>>>
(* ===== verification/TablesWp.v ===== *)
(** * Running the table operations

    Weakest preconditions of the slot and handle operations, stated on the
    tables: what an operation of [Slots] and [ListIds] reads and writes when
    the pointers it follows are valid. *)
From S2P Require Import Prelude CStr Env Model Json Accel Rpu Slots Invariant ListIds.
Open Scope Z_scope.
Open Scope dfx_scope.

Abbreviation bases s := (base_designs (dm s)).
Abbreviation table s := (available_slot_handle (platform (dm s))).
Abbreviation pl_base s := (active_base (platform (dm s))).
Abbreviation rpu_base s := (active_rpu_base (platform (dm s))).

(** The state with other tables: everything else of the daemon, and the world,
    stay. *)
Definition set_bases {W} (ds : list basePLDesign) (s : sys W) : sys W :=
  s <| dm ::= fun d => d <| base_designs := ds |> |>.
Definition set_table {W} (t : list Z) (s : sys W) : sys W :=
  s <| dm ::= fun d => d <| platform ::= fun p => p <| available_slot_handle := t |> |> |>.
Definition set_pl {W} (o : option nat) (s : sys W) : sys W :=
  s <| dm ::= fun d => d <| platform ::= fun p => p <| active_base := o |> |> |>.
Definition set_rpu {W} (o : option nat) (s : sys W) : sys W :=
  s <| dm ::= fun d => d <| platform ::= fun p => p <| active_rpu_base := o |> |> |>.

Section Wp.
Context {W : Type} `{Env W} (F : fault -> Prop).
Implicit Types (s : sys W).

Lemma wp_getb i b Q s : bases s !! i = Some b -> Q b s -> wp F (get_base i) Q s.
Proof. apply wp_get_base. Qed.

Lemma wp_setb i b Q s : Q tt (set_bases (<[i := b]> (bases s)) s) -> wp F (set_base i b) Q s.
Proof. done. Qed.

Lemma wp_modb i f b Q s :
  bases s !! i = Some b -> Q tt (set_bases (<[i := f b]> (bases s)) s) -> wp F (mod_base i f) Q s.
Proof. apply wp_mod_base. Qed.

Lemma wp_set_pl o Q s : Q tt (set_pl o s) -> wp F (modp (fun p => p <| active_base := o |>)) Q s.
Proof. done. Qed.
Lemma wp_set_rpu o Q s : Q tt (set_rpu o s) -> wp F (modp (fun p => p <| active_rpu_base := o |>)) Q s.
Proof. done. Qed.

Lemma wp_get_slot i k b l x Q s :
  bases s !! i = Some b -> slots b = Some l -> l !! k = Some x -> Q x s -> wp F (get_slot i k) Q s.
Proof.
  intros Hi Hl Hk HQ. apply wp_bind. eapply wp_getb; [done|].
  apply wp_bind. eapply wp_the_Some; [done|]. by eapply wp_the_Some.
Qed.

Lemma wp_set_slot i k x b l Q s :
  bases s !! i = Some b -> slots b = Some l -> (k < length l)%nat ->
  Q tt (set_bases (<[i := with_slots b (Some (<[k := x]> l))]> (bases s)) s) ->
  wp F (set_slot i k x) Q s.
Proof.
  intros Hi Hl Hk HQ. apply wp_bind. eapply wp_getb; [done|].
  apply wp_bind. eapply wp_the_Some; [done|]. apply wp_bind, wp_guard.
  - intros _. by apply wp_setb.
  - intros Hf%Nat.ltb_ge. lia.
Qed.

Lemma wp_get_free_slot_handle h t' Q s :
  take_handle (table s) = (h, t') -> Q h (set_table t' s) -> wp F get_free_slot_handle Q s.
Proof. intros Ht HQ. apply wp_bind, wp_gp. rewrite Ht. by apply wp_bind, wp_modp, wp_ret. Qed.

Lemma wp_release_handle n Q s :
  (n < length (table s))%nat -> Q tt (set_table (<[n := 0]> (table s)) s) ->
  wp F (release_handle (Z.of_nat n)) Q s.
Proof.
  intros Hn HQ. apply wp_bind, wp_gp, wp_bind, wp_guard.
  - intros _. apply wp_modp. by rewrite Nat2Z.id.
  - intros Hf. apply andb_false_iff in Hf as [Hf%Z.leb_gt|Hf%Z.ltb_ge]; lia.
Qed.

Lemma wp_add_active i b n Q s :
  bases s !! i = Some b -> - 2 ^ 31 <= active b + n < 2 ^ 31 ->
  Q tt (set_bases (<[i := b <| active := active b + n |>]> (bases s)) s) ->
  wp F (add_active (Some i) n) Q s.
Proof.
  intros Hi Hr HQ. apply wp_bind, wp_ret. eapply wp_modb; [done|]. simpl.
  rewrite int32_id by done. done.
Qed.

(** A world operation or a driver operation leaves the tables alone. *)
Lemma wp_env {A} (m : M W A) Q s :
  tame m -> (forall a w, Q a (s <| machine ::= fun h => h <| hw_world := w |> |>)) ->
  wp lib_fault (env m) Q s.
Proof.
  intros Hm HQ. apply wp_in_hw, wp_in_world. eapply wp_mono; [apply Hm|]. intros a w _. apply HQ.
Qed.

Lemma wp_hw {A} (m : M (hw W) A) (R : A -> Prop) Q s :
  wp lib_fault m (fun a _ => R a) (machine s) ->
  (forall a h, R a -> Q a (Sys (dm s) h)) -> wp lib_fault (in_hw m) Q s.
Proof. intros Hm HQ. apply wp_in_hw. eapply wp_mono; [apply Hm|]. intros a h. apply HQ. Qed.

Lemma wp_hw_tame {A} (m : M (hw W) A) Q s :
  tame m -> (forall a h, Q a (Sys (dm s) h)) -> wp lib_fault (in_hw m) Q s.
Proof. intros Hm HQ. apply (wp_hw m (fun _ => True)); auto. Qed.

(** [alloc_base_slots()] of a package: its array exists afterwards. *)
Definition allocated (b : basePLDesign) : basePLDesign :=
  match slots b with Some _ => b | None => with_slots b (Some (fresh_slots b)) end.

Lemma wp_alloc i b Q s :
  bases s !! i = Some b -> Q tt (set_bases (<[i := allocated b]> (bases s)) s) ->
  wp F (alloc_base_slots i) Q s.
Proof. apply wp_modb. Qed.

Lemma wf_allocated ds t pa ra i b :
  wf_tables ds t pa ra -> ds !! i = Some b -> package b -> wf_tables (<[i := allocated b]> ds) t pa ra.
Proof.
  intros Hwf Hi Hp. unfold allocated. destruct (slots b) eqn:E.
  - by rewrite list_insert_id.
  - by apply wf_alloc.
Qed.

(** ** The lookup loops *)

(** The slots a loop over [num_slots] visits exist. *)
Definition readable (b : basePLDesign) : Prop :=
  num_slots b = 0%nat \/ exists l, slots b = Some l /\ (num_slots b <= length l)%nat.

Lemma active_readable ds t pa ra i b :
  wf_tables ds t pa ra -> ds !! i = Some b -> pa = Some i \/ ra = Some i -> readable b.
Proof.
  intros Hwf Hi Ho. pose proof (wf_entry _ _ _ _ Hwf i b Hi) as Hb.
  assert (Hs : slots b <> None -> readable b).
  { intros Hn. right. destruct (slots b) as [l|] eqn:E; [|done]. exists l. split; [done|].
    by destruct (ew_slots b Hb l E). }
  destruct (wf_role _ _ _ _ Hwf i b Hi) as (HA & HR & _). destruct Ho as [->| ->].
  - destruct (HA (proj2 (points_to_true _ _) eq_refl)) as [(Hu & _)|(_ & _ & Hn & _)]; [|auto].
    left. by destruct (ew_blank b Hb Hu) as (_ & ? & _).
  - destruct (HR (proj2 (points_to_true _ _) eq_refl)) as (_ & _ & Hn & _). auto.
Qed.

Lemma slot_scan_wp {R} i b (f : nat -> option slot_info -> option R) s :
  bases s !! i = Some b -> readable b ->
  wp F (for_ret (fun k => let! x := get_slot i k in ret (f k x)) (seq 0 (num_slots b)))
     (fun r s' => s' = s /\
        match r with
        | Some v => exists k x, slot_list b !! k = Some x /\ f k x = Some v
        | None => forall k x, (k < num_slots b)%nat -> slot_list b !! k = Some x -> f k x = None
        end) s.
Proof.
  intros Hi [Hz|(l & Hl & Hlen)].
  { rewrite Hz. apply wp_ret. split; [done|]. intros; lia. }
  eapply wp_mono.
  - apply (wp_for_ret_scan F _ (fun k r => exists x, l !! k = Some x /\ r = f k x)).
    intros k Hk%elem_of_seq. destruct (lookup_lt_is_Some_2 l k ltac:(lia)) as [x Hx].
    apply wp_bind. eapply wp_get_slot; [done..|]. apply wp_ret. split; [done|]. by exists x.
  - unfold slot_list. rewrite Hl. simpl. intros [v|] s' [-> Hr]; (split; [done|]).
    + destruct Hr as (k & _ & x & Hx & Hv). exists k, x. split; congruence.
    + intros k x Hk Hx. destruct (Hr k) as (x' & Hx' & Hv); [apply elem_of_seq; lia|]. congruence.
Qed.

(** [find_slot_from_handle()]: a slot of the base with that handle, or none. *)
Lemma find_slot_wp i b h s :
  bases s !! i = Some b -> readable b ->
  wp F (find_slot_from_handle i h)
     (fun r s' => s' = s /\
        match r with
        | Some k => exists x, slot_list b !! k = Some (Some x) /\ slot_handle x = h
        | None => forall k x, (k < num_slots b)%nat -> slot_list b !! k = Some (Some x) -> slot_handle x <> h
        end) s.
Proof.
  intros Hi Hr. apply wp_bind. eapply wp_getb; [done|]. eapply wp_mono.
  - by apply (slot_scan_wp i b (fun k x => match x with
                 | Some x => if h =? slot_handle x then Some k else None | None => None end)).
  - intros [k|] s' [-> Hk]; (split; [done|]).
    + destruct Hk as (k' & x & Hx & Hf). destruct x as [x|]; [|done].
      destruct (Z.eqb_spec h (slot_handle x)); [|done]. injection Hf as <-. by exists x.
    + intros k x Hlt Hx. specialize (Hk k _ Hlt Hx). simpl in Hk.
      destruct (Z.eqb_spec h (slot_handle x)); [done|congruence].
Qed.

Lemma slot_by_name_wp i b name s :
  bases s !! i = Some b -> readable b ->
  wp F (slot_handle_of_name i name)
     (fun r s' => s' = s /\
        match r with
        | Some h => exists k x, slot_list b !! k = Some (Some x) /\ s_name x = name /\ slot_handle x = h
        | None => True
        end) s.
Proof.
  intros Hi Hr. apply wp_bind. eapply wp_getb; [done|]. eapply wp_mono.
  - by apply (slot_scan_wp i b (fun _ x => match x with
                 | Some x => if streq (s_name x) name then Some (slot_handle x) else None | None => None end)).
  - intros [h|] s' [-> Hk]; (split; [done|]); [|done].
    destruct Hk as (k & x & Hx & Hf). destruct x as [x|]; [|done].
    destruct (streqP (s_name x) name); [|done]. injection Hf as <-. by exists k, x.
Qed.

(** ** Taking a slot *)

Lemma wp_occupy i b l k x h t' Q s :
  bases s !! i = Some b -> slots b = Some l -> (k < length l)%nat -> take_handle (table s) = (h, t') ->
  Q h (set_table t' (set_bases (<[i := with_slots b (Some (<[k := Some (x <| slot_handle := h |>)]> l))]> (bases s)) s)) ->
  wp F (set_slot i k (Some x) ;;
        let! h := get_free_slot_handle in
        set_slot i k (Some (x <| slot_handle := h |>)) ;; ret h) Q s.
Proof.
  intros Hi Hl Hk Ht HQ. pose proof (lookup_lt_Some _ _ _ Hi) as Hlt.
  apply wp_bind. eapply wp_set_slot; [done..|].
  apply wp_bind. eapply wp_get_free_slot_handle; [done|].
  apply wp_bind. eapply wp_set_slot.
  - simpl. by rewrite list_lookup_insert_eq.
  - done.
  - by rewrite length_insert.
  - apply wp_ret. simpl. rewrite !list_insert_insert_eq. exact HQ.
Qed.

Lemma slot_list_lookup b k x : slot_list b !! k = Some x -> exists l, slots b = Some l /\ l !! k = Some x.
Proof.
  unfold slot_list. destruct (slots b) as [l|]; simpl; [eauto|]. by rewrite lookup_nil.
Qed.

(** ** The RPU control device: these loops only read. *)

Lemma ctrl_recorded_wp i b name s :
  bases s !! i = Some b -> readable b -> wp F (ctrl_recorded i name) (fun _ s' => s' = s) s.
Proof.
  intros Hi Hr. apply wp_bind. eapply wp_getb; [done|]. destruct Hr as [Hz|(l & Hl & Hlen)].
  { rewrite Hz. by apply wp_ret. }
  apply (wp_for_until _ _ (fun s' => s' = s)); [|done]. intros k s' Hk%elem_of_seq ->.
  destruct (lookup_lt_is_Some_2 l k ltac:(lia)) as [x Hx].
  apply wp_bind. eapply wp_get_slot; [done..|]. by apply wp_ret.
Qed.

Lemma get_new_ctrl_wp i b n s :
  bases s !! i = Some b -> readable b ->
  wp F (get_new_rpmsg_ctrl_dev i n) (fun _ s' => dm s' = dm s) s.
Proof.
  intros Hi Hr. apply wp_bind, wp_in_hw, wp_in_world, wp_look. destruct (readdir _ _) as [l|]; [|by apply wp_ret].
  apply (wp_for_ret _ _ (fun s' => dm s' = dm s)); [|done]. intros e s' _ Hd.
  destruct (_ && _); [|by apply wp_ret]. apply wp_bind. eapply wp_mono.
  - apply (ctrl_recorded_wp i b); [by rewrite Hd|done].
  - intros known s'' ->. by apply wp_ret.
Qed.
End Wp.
<<<
>>>
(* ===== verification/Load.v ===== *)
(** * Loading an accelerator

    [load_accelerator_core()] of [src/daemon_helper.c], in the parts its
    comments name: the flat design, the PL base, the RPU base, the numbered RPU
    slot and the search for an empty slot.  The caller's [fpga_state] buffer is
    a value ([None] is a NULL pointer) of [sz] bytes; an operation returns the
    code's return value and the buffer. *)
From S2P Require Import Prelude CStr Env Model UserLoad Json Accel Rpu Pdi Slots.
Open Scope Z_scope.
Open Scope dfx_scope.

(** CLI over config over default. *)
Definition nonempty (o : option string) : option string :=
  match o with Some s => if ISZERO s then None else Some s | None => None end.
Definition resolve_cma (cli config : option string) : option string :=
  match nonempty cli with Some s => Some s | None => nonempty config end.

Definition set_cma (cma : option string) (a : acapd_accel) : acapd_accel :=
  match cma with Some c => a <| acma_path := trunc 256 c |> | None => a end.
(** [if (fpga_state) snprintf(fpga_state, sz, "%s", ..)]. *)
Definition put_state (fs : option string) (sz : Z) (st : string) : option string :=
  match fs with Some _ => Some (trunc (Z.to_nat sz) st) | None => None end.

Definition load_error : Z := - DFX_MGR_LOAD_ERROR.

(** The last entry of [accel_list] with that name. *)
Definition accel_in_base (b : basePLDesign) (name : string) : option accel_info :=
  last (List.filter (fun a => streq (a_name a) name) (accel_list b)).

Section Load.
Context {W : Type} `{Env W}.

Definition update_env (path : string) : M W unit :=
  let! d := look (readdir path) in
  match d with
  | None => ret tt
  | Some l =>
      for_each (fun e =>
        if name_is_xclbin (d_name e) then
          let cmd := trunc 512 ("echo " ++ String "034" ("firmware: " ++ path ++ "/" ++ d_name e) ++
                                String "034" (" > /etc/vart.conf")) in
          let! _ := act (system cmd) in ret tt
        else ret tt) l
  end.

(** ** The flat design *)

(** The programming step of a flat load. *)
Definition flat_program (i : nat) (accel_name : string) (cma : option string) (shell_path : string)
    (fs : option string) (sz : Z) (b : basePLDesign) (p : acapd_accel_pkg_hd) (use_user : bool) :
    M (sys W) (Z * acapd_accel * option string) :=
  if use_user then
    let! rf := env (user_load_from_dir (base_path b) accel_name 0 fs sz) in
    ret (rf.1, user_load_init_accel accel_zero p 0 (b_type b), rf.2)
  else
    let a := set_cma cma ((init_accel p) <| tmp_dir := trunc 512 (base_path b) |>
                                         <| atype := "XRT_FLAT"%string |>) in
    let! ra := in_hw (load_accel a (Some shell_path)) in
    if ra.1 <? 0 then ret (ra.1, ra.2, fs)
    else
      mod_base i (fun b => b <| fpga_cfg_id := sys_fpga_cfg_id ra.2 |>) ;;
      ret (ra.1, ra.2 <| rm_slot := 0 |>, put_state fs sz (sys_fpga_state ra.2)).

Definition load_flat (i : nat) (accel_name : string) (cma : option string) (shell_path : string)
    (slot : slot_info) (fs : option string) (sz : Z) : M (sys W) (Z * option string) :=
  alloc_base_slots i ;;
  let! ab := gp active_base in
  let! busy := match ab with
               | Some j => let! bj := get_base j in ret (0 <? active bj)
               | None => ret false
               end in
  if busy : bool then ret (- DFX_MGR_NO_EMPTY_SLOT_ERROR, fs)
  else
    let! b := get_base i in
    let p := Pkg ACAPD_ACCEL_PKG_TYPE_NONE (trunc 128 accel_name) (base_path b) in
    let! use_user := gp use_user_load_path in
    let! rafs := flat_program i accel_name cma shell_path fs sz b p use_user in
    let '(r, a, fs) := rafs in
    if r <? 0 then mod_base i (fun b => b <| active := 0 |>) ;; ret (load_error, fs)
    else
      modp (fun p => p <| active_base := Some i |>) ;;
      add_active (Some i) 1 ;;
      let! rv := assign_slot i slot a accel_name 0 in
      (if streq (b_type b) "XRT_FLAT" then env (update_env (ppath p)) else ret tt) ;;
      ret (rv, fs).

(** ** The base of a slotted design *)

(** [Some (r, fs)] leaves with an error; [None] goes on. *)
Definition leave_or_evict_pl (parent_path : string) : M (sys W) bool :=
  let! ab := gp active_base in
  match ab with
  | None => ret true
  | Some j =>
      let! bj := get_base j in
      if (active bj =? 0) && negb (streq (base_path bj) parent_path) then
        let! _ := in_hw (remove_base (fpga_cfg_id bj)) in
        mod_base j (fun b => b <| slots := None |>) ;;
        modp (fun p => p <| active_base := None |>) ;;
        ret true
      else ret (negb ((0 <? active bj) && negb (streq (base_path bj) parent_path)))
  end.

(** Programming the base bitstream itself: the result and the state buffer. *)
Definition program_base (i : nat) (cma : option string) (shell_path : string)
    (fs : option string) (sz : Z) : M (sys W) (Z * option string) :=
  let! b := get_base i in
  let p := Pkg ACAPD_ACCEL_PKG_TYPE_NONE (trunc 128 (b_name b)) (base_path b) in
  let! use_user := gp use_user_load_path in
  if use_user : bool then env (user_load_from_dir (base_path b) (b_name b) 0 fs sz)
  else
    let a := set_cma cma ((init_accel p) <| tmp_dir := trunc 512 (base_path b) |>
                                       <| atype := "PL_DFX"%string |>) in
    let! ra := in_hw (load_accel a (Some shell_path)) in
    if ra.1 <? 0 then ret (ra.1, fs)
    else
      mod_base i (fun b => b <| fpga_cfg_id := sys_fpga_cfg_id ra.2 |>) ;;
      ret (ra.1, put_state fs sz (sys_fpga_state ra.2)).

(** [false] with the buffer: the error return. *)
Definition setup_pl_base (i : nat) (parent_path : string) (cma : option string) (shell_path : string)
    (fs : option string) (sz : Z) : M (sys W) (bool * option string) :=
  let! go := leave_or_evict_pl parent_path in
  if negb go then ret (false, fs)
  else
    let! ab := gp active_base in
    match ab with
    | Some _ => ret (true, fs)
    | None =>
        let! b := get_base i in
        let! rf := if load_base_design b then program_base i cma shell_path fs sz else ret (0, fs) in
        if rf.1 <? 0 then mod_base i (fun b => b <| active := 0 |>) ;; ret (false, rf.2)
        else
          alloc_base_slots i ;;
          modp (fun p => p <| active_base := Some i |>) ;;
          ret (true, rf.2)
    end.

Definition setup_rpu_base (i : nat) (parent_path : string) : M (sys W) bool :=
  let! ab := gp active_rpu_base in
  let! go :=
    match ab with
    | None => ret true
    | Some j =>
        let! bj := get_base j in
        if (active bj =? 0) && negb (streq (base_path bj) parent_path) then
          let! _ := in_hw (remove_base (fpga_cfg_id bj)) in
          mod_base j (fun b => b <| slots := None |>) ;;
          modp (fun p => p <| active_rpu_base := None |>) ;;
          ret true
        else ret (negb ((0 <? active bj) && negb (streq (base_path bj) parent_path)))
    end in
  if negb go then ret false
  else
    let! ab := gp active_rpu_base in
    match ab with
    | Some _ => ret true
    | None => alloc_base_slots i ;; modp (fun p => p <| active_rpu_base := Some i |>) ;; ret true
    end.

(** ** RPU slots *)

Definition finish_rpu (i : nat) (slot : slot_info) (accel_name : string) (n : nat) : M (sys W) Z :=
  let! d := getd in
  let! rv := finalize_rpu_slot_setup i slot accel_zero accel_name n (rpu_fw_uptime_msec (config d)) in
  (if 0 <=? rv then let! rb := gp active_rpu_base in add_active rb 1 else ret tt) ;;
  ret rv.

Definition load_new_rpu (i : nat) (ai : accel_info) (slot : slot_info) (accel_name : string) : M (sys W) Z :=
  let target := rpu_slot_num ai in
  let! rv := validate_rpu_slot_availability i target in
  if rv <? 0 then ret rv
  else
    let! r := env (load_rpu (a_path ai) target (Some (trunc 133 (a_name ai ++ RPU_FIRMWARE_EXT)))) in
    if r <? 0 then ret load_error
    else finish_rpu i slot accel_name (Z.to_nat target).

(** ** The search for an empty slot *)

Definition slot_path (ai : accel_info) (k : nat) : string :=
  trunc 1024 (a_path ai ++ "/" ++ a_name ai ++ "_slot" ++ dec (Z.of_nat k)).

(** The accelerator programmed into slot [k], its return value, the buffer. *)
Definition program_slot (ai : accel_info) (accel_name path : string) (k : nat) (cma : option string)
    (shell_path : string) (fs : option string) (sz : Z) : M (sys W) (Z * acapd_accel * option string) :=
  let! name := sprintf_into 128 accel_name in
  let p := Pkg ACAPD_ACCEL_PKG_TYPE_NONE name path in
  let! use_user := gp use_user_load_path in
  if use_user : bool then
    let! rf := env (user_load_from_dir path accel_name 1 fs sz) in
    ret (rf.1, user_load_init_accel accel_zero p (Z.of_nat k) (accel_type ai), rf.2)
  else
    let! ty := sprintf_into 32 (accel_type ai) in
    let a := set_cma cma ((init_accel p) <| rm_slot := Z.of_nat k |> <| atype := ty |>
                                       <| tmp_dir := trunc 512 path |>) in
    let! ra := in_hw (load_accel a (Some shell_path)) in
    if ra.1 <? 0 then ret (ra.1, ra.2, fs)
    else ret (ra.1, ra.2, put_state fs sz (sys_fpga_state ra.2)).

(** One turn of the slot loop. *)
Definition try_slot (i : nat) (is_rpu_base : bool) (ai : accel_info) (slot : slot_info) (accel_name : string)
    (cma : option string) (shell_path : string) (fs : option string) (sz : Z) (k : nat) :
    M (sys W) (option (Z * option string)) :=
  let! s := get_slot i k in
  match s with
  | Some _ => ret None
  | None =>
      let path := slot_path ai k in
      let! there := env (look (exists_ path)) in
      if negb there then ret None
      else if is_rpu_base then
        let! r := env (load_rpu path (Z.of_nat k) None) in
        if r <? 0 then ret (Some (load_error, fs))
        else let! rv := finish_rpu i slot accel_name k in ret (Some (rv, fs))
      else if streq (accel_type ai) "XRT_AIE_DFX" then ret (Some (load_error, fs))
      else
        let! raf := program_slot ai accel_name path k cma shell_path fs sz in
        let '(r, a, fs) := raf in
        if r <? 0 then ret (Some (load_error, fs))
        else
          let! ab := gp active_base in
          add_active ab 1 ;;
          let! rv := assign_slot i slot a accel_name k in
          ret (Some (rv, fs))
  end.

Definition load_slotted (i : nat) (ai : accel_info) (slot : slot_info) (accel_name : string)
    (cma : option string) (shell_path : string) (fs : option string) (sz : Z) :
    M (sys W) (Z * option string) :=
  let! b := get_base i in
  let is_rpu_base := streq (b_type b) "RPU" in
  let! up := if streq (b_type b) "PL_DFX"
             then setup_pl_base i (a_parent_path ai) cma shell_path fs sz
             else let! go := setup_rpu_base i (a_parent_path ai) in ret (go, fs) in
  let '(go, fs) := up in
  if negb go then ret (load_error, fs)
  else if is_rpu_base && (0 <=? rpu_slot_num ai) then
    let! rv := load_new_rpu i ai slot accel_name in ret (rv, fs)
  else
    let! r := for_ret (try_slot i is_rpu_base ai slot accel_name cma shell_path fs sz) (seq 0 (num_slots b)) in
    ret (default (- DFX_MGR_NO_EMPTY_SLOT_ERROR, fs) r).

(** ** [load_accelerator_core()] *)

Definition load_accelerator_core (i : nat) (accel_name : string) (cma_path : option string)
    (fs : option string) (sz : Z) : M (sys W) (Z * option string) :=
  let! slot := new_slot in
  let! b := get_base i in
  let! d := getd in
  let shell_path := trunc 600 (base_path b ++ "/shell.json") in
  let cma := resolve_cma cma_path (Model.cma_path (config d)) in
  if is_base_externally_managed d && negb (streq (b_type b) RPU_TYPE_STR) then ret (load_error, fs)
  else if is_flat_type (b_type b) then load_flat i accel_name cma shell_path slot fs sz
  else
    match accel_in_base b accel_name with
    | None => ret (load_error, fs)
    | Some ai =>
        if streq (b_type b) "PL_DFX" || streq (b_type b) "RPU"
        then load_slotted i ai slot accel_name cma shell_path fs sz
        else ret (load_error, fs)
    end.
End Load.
<<<
◆ What is being asked
From the entries above, return each line with the word "negb" in it.

◆ Worked solution
      if (active bj =? 0) && negb (streq (base_path bj) parent_path) then
      else ret (negb ((0 <? active bj) && negb (streq (base_path bj) parent_path)))
  if negb go then ret (false, fs)
        if (active bj =? 0) && negb (streq (base_path bj) parent_path) then
        else ret (negb ((0 <? active bj) && negb (streq (base_path bj) parent_path)))
  if negb go then ret false
      if negb there then ret None
  if negb go then ret (load_error, fs)
  if is_base_externally_managed d && negb (streq (b_type b) RPU_TYPE_STR) then ret (load_error, fs)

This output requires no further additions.